Sec. 4 of the article goes over a dispositionalist approach to the problem:
The most widely discussed attempt at a straight solution to the sceptical challenge is reductive dispositionalism. According to a simple version of reductive dispositionalism, the fact that Jones has the concept of addition rather than of quaddition is to be identified with (or is constituted by) his disposition to produce the result of adding (and not quadding) the numbers x and y in response to arithmetical queries of the form ‘x + y = what?’, and the fact that he means cat by ‘cat’ is to be identified with (or is constituted by) his disposition to apply ‘cat’ to cats. (See Horwich 1998, 2010, 2012 for a systematic development of dispositionalism; an answer to Kripke’s challenge is articulated in Horwich 2015.)

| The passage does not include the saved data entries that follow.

(* ===== verification/Model1ProgrammerSafety.v ===== *)
(** * What the OVSDB programmer writes

    Bridge mappings survive being printed and read, and every transaction of
    [LibovsdbModel1Programmer] ([src/pkg/evpn/ovsdb_programmer.go],
    [src/pkg/evpn/ovsdb_provider_bridge.go]) writes only rows that carry its ownership. *)

From S2P Require Import Prelude GoStd Journal Calls Type2 Reconciler GobgpAdapter RemoteType2 Model1 Model1Programmer.
From Stdlib Require Import Ascii.

(** ** Bridge mappings *)

(** Splitting what was joined. *)
Lemma split_join c l : l <> [] -> (forall s, s ∈ l -> c ∉ chars s) -> split c (chars (Join l (str [c]))) = chars <$> l.
Proof.
  intros Hne Hc. unfold split. induction l as [|s l IH]; [done|]. destruct l as [|s' l].
  - simpl. apply split_go_last. apply Hc. left.
  - change (Join (s :: s' :: l) (str [c])) with (s +:+ str [c] +:+ Join (s' :: l) (str [c]))%string.
    rewrite !chars_app, chars_str. simpl app. rewrite split_go_app by (apply Hc; left). rewrite fmap_cons. f_equal. apply IH; [done|].
    intros x Hx. apply Hc. by right.
Qed.

Lemma cut_colon_word before l rest : ":"%char ∉ l -> cut_colon before (l ++ ":"%char :: rest) = Some (str (rev before ++ l), str rest).
Proof.
  revert before. induction l as [|a l IH]; intros before Hc; simpl; [by rewrite app_nil_r|]. apply not_elem_of_cons in Hc as [Ha Hl].
  rewrite bool_decide_eq_false_2 by congruence. rewrite IH by done. simpl. by rewrite <-app_assoc.
Qed.

Lemma ContainsAny_spec s cs c : ContainsAny s cs = false -> c ∈ chars cs -> c ∉ chars s.
Proof.
  unfold ContainsAny. intros H Hc Hs. assert (existsb (fun a => existsb (Ascii.eqb a) (chars cs)) (chars s) = true) as E; [|congruence].
  apply existsb_exists. exists c. split; [by apply list_elem_of_In|]. apply existsb_exists. exists c. split; [by apply list_elem_of_In|apply Ascii.eqb_refl].
Qed.
Lemma mapping_plain k v : validModel1BridgeMapping k v = true -> ":"%char ∉ chars k /\ ","%char ∉ chars k /\ ","%char ∉ chars v.
Proof.
  unfold validModel1BridgeMapping. intros H. destruct (blank k || blank v); [done|]. destruct (_ || _); [done|]. cbn [forallb] in H. bools.
  split_and!; [apply (ContainsAny_spec k ":,")|apply (ContainsAny_spec k ":,")|apply (ContainsAny_spec v ":,")]; try done;
    [left|right; left|right; left].
Qed.

Definition mapping_text (m : gmap string string) (key : string) : string := (key +:+ ":" +:+ id_at key m)%string.
Lemma mapping_entry_text m acc k v : m !! k = Some v -> acc !! k = None -> validModel1BridgeMapping k v = true ->
  mapping_entry acc (chars (mapping_text m k)) = Ok (<[k := v]> acc).
Proof.
  intros Hm Ha Hv. destruct (mapping_plain k v Hv) as (Hk & _). unfold mapping_entry, mapping_text, id_at. rewrite Hm. simpl default.
  rewrite !chars_app. change (chars ":") with [":"%char]. simpl app. rewrite cut_colon_word by done. simpl. rewrite !str_chars, Hv. simpl.
  by rewrite Ha, bool_decide_eq_false_2 by (by intros [? ?]).
Qed.
Lemma mapping_entries m ks acc : NoDup ks -> (forall k, k ∈ ks -> acc !! k = None /\ exists v, m !! k = Some v /\ validModel1BridgeMapping k v = true) ->
  exists r, rfold mapping_entry acc (chars <$> (mapping_text m <$> ks)) = Ok r /\ forall k, r !! k = if decide (k ∈ ks) then m !! k else acc !! k.
Proof.
  revert acc. induction ks as [|k ks IH]; intros acc Hnd Hks; simpl; [exists acc; done|].
  apply NoDup_cons in Hnd as [Hk Hnd]. destruct (Hks k) as (Ha & v & Hm & Hv); [left|]. rewrite (mapping_entry_text m acc k v) by done. simpl.
  destruct (IH (<[k := v]> acc) Hnd) as (r & Hr & Hlook).
  { intros k' Hk'. destruct (Hks k') as (Ha' & Hv'); [by right|]. split; [|done]. rewrite lookup_insert_ne; [done|]. by intros ->. }
  exists r. split; [done|]. intros k'. rewrite Hlook. destruct (decide (k' = k)) as [->|Hne].
  - rewrite decide_False by done. rewrite lookup_insert_eq, decide_True by left. done.
  - rewrite lookup_insert_ne by done. destruct (decide (k' ∈ ks)); [rewrite decide_True by (by right)|rewrite decide_False by set_solver]; done.
Qed.

Lemma bridge_mappings_text m : (forall k v, m !! k = Some v -> validModel1BridgeMapping k v = true) ->
  parseModel1BridgeMappings (formatModel1BridgeMappings m) = Ok m.
Proof.
  intros Hv. unfold parseModel1BridgeMappings, formatModel1BridgeMappings. destruct (decide (m = ∅)) as [->|Hne]; [done|].
  change (fun key => _) with (mapping_text m).
  assert (sorted_keys m <> []) as Hks.
  { intros E. destruct (map_choose m Hne) as (k & v & Hk). assert (k ∈ sorted_keys m) as Hin by (apply elem_of_sorted_keys; by eexists).
    rewrite E in Hin. by apply not_elem_of_nil in Hin. }
  case_bool_decide as He.
  { exfalso. destruct (sorted_keys m) as [|k [|k' ks]]; [done|..]; simpl in He; unfold mapping_text in He;
      apply (f_equal chars) in He; rewrite !chars_app in He; by destruct (chars k). }
  change ","%string with (str [","%char]). rewrite split_join.
  - destruct (mapping_entries m (sorted_keys m) ∅) as (r & -> & Hr); [apply NoDup_sorted_keys|..].
    + intros k [v Hk]%elem_of_sorted_keys. split; [apply lookup_empty|]. eauto.
    + f_equal. apply map_eq. intros k. rewrite Hr. case_decide as Hk; [done|]. rewrite lookup_empty.
      destruct (m !! k) eqn:E; [|done]. destruct Hk. apply elem_of_sorted_keys. by eexists.
  - by destruct (sorted_keys m).
  - intros s (k & -> & [v Hk]%elem_of_sorted_keys)%list_elem_of_fmap. unfold mapping_text, id_at. rewrite Hk. simpl.
    destruct (mapping_plain k v (Hv k v Hk)) as (_ & H1 & H2). rewrite !chars_app. change (chars ":") with [":"%char]. set_solver.
Qed.

(** The bridge mappings of Open vSwitch survive a rewrite: mappings the code accepts are
    read back from the text it writes for them, entry by entry. *)
Theorem bridge_mappings_roundtrip m : (forall k v, m !! k = Some v -> validModel1BridgeMapping k v = true) ->
  parseModel1BridgeMappings (formatModel1BridgeMappings m) = Ok m.
Proof. apply bridge_mappings_text. Qed.

(** Mappings that were read are valid. *)
Lemma parse_valid raw m k v : parseModel1BridgeMappings raw = Ok m -> m !! k = Some v -> validModel1BridgeMapping k v = true.
Proof.
  unfold parseModel1BridgeMappings. case_bool_decide as Hr; [intros [= <-] Hk; by rewrite lookup_empty in Hk|]. intros H.
  set (I := fun (_ : list (list ascii)) (m : gmap string string) => forall k v, m !! k = Some v -> validModel1BridgeMapping k v = true).
  apply (rfold_invariant _ I) in H; [apply H|..].
  - intros k' v' Hk. by rewrite lookup_empty in Hk.
  - intros dn entry b b' _ Hb He k' v'. unfold mapping_entry in He. destruct (cut_colon [] entry) as [[physnet bridge]|]; [|done].
    destruct (validModel1BridgeMapping physnet bridge) eqn:Ev; [|done]. simpl in He. case_match; simplify_eq.
    intros [[<- <-]|[_ ?]]%lookup_insert_Some; [done|by apply Hb].
Qed.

A rough-and-(un)ready gloss of this, on my end, is something sloganish like, "The meaning of a term 'X' is a disposition, in users of 'X,' to refer to X upon consciousness of their (or an interlocutor's) transcription/vocalization/semiosis of 'X'." The disposition is the intension, and the reference is the extension; but so the disposition is ours more than the word's, so to say. But might we construe the tendency of certain words to cause us (when we recognize the words) to refer to certain other things, as the intension? So "cats" means cats (on average, in English), because (for the linguistic demographic that covers those qualifiers) people who perceive the word "cats," in this perception, are caused to refer, even if sometimes only (further) in Mentalese (perhaps), to cats?
I admit I am asking this question in an (un)fairly tortuous way: my target conclusion, so to say, is the idea that no word, as such, refers to anything whatsoever (I thus recapitulate much of the skeptical argument with which we started), but that reference is a case-by-case function from our capacity to semiotically cover things; the only stable intensionality is in a causal regularity associated with something like the nominal "baptism" Kripke also speaks of, and then further facts by virtue of which the regularity is (willfully) sustained over time.
This would not be too out of line with at least English use of the word "reference" itself: consider e.g. "I wasn't talking about Sam but was referring to Dean." Here, whatever wording is in dispute is not that which does the referring; I am the one who refers, through the wording to be sure, but not, then, because the wording itself carries some "referentiality" in its own essential character.
!!!This claim is (I think) inessential to the argument, and false anyway: anyone who uses the transfinite numbers uses a number larger than every finite number, and for those who accept things like Fregean anti-zero or von Neumann V, there is use of a number larger than all other numbers whatsoever, even the relatively transfinite ones. For those who desire to avoid the alephs and the omegas, though, there are still algebraic facts like A + B = B + A, for all A, B ∈ ℕ, such that, if we refer to these facts, we might be styled as referring to all natural numbers, hence all that are as large as we please.